(Items listed in a dataset)
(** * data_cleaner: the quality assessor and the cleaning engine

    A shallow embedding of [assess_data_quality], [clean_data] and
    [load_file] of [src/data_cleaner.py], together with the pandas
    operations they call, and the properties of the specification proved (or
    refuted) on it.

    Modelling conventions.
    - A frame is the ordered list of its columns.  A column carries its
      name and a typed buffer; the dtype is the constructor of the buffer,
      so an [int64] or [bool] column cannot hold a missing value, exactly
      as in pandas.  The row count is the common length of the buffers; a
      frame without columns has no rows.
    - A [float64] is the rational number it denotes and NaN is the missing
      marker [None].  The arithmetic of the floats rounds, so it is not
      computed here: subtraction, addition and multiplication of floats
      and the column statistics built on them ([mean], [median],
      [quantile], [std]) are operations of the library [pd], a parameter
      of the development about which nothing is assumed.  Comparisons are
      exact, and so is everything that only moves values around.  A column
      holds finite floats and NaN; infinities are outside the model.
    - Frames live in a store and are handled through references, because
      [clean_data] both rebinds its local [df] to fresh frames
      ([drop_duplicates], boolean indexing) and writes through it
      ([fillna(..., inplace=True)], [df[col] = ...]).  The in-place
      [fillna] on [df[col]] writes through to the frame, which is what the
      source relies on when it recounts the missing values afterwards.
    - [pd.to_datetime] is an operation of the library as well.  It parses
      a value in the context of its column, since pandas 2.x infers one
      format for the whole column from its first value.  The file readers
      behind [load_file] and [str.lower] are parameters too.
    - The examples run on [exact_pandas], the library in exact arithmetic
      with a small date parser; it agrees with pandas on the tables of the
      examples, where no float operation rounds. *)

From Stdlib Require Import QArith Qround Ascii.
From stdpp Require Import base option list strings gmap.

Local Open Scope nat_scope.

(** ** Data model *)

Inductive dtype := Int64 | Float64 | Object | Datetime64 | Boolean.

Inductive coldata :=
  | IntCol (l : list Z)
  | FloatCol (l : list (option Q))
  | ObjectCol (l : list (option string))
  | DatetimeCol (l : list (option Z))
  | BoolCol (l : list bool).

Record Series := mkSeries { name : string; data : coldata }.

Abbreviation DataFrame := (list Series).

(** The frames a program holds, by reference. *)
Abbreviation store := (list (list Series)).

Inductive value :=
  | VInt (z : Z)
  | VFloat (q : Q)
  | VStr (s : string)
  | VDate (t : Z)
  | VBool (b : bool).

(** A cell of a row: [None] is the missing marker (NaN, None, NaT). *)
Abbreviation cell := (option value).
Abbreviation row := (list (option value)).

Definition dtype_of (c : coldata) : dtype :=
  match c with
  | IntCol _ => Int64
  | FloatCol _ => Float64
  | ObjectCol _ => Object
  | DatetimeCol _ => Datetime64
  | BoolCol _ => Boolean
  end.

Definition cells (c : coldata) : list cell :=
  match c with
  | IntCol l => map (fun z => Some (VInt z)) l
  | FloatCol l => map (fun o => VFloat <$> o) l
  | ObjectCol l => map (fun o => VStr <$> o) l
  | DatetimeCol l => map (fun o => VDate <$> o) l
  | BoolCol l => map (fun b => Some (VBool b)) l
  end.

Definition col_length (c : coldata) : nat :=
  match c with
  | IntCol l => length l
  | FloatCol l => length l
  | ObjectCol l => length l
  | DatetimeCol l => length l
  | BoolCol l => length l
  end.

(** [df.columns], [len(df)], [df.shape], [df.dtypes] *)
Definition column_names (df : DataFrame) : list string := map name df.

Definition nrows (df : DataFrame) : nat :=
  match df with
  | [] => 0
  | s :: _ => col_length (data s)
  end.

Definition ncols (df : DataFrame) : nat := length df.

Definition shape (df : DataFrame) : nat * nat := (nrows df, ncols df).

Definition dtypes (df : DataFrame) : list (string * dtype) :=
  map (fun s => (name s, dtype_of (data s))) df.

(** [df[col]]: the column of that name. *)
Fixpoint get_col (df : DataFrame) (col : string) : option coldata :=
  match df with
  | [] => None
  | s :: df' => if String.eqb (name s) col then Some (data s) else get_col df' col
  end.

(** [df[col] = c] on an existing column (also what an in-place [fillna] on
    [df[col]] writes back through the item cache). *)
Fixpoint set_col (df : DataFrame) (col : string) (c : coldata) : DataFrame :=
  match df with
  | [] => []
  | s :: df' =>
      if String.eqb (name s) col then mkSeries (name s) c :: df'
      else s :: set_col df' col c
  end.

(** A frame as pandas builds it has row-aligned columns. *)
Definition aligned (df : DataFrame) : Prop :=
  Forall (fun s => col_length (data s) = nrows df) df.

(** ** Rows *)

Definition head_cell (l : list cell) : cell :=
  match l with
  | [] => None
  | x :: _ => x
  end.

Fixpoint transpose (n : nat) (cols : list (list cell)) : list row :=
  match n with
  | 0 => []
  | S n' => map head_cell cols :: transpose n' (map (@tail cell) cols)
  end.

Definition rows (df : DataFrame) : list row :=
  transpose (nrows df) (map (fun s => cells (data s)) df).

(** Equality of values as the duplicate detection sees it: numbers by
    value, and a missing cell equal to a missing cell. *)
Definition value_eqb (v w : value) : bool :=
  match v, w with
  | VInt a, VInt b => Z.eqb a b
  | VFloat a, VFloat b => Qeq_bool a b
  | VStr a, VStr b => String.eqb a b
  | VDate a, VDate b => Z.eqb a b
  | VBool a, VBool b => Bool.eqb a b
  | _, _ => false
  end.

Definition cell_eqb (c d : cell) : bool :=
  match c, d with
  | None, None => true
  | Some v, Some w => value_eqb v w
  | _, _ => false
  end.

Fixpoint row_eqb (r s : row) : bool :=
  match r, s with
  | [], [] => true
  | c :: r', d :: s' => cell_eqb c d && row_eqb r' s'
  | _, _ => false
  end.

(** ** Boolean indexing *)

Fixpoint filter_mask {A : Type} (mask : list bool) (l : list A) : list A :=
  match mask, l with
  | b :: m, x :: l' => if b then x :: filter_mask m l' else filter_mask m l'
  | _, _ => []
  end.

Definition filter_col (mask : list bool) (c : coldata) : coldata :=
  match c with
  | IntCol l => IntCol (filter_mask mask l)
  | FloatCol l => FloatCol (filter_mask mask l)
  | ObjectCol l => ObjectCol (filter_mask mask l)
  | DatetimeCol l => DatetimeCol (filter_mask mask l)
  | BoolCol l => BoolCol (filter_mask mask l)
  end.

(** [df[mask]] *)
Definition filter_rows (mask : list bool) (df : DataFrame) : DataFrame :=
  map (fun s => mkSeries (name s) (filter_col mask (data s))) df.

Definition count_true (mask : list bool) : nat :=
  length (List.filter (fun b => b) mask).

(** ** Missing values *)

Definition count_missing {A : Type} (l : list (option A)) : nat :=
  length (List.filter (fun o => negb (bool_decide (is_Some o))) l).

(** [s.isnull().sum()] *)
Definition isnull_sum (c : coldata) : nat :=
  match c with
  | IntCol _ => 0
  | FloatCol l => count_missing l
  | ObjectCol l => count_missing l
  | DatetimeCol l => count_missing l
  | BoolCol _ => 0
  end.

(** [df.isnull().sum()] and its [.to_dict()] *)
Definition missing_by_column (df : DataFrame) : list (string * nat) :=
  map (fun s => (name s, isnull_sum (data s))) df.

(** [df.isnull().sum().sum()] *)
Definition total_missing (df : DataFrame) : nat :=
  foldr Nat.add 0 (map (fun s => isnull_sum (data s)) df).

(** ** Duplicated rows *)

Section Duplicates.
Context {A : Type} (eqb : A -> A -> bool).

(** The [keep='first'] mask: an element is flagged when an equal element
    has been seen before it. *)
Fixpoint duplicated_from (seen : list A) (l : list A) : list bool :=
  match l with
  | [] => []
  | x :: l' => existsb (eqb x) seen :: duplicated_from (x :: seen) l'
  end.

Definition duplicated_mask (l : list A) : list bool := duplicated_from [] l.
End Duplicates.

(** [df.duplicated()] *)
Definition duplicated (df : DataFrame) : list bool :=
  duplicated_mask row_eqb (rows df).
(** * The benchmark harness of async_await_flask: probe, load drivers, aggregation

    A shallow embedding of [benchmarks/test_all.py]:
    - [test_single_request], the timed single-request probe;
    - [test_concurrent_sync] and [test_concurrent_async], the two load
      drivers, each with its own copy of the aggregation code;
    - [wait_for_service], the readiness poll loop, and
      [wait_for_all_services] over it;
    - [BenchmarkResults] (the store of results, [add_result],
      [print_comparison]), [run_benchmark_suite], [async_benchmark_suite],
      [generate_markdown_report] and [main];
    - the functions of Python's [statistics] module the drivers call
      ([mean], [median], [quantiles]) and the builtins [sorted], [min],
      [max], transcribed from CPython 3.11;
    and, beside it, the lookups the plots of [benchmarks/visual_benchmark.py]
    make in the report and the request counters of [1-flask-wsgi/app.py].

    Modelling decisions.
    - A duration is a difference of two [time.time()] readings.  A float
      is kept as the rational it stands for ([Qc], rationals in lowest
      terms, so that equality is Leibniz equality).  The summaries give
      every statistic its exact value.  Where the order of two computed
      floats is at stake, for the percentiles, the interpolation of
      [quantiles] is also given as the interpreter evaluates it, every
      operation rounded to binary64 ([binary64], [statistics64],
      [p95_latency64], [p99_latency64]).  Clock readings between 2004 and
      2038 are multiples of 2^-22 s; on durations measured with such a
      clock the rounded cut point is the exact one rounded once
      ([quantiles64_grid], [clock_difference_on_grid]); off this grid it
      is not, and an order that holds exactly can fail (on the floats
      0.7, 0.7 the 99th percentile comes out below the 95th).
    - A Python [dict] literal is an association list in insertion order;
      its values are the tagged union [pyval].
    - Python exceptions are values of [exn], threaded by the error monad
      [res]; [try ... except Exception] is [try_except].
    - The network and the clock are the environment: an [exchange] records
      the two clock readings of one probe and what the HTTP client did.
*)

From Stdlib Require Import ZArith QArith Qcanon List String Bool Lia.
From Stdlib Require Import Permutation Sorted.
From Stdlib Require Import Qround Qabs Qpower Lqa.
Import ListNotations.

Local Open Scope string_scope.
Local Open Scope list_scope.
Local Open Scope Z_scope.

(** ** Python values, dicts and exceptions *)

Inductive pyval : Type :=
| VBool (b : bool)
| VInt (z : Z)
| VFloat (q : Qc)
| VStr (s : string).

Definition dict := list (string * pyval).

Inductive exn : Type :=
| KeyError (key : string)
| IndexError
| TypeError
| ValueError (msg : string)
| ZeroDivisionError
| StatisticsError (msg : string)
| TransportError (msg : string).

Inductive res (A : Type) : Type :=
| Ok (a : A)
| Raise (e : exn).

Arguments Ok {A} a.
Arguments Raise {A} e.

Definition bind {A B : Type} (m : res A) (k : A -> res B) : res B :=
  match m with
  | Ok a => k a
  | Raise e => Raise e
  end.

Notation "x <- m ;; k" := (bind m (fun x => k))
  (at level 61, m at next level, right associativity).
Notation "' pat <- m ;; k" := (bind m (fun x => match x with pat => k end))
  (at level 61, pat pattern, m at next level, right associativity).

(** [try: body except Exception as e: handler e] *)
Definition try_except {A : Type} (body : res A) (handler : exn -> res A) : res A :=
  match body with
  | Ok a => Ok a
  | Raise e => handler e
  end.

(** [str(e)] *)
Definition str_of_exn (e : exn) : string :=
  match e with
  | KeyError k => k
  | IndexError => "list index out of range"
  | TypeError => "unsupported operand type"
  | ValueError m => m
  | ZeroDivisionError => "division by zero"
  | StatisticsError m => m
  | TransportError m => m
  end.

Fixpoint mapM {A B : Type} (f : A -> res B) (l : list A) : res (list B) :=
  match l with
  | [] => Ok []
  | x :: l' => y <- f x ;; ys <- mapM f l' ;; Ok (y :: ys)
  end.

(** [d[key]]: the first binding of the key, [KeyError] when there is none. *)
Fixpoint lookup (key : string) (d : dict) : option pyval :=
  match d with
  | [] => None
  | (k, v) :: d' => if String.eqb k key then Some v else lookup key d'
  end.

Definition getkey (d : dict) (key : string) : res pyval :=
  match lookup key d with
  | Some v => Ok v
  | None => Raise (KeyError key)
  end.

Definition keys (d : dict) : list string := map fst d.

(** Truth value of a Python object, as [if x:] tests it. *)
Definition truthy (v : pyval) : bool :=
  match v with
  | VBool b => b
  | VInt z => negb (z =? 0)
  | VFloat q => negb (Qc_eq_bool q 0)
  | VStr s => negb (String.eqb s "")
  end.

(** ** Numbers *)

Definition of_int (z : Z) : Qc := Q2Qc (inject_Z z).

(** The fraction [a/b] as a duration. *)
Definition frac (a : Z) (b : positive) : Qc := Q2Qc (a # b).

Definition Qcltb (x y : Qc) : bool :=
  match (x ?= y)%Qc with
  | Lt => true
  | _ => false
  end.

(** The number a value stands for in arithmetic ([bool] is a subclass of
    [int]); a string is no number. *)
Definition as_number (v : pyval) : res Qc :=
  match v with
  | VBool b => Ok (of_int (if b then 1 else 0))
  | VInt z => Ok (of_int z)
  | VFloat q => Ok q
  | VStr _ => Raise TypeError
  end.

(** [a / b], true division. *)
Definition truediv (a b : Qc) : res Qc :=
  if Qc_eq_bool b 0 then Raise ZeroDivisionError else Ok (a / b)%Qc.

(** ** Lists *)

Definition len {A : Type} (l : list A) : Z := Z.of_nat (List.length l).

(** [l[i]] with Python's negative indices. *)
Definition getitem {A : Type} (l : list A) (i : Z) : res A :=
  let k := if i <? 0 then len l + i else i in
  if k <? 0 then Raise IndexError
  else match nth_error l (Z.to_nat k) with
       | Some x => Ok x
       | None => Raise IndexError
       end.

# TASK DIRECTIONS
What is needed is an exact repetition of the lines from the first line of the records through the line containing "Modelling conventions.", both ends included, and nothing more.

# WRITTEN REPLY
(** * data_cleaner: the quality assessor and the cleaning engine

    A shallow embedding of [assess_data_quality], [clean_data] and
    [load_file] of [src/data_cleaner.py], together with the pandas
    operations they call, and the properties of the specification proved (or
    refuted) on it.

    Modelling conventions.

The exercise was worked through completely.